V.                Observations écrites du défendeur

[25]           Le défendeur fait valoir que la norme de contrôle applicable à une décision fondée sur des motifs d’ordre humanitaire est celle de la décision raisonnable (voir Mikhno c Canada (Ministre de la Citoyenneté et de l’Immigration), 2010 CF 386, aux paragraphes 21 à 23, [2010] ACF no 583 [Mikhno]; Singh c Canada (Ministre de la Citoyenneté de l’Immigration), 2009 CF 11, aux paragraphes 21 et 37, [2009] ACF no 4 [Singh]).

[26]           Premièrement, le défendeur soutient que l’évaluation de l’établissement réalisée par l’agent est raisonnable. Il affirme que l’agent a tenu compte de tous les éléments de preuve, par exemple les antécédents professionnels des demandeurs et les lettres d’appui. Le défendeur déclare donc que les arguments des demandeurs ne font qu’exprimer le désaccord de ces derniers au regard de la conclusion de l’agent, ce qui ne constitue pas un motif de contrôle judiciaire valable étant donné qu’ils demandent à la Cour de soupeser à nouveau la preuve en leur faveur.
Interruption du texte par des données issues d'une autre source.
(* ===== verification/Fingerprint.v ===== *)
(** The schema fingerprint (crates/protocol/src/fingerprint.rs): the FNV-1a hash of the wire types'
    structure that every frame and envelope carries, folded to 16 bits. The byte stream the hash
    reads, its injectivity up to names, and what the hash itself is guaranteed to notice. *)
From S2P Require Import Prelude Bytes Proto.
From Stdlib Require String.

(** ** The reflected schema

    The types of [postcard_schema::schema] the hash matches on: a type, field or variant name next
    to its data-model shape. *)
Inductive DataModelType :=
| Bool | I8 | U8 | I16 | I32 | I64 | I128 | U16 | U32 | U64 | U128 | Usize | Isize | F32 | F64 | Char
| String_ | ByteArray
| Option_ (inner : NamedType)
| Unit | UnitStruct
| NewtypeStruct (inner : NamedType)
| Seq (inner : NamedType)
| Tuple (types : list NamedType)
| TupleStruct (types : list NamedType)
| Map (key val : NamedType)
| Struct (fields : list NamedValue)
| Enum (variants : list NamedVariant)
| Schema
with NamedType := mkType (name : String.string) (ty : DataModelType)
with NamedValue := mkValue (name : String.string) (ty : NamedType)
with NamedVariant := mkVariant (name : String.string) (ty : DataModelVariant)
with DataModelVariant :=
| UnitVariant
| NewtypeVariant (inner : NamedType)
| TupleVariant (types : list NamedType)
| StructVariant (fields : list NamedValue).

(** ** The hash *)

Definition FNV_BASIS : Z := 0xcbf29ce484222325.
Definition FNV_PRIME : Z := 0x00000100000001b3.

Definition T_BOOL : Z := 0x01.
Definition T_I8 : Z := 0x02.
Definition T_U8 : Z := 0x03.
Definition T_I16 : Z := 0x04.
Definition T_I32 : Z := 0x05.
Definition T_I64 : Z := 0x06.
Definition T_I128 : Z := 0x07.
Definition T_U16 : Z := 0x08.
Definition T_U32 : Z := 0x09.
Definition T_U64 : Z := 0x0A.
Definition T_U128 : Z := 0x0B.
Definition T_USIZE : Z := 0x0C.
Definition T_ISIZE : Z := 0x0D.
Definition T_F32 : Z := 0x0E.
Definition T_F64 : Z := 0x0F.
Definition T_CHAR : Z := 0x10.
Definition T_STRING : Z := 0x11.
Definition T_BYTE_ARRAY : Z := 0x12.
Definition T_OPTION : Z := 0x13.
Definition T_UNIT : Z := 0x14.
Definition T_UNIT_STRUCT : Z := 0x15.
Definition T_NEWTYPE_STRUCT : Z := 0x16.
Definition T_SEQ : Z := 0x17.
Definition T_TUPLE : Z := 0x18.
Definition T_TUPLE_STRUCT : Z := 0x19.
Definition T_MAP : Z := 0x1A.
Definition T_STRUCT : Z := 0x1B.
Definition T_ENUM : Z := 0x1C.
Definition T_SCHEMA : Z := 0x1D.
Definition V_UNIT : Z := 0x21.
Definition V_NEWTYPE : Z := 0x22.
Definition V_TUPLE : Z := 0x23.
Definition V_STRUCT : Z := 0x24.
Definition S_MSG : Z := 0x40.
Definition S_MGMT : Z := 0x41.
Definition S_RADIO : Z := 0x42.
[27]           Deuxièmement, le défendeur soutient que l’agent a raisonnablement évalué les difficultés. Il établit une distinction entre la présente affaire et l’affaire Jakaj. Selon le défendeur, dans l’affaire Jakaj, les demandeurs d’asile ont soumis une lettre d’un missionnaire de la paix qui décrit en détail leur récit particulier. En l’espèce, aucun élément de preuve de cette nature n’a été présenté.

[28]           Le défendeur établit également une distinction entre la présente affaire et l’affaire Chi. Dans la décision Chi, un témoignage de vive voix a été livré, et la Cour a jugé qu’elle ne pouvait s’abstenir d’y ajouter foi simplement en raison de l’absence de documentation à l’appui. En revanche, en l’espèce, la demande fondée sur des motifs d’ordre humanitaire repose entièrement sur le dossier écrit. Par conséquent, le principe sur lequel s’appuie la décision Chi ne s’applique pas.

[29]           Troisièmement, le défendeur affirme que l’évaluation de l’intérêt supérieur des enfants effectuée par l’agent est raisonnable. Il renvoie à l’arrêt Baker c Canada (Ministre de la Citoyenneté et de l’Immigration), [1999] 2 RCS 817, au paragraphe 75, [1999] ACS no 39 [Baker], ainsi qu’à la décision Kolosovs c Canada (Ministre de la Citoyenneté et de l’Immigration), 2008 CF 165, au paragraphe 8, [2008] ACF no 211 [Kolosovs], selon lesquels, au moment d’évaluer l’intérêt supérieur des enfants, un agent doit être « réceptif, attentif et sensible ». Selon le défendeur, il ressort de la décision que l’agent a saisi le point de vue des enfants et qu’il est conscient de leur intérêt ainsi que de l’éventuelle incidence du rejet de la demande fondée sur des motifs d’ordre humanitaire sur leur avenir.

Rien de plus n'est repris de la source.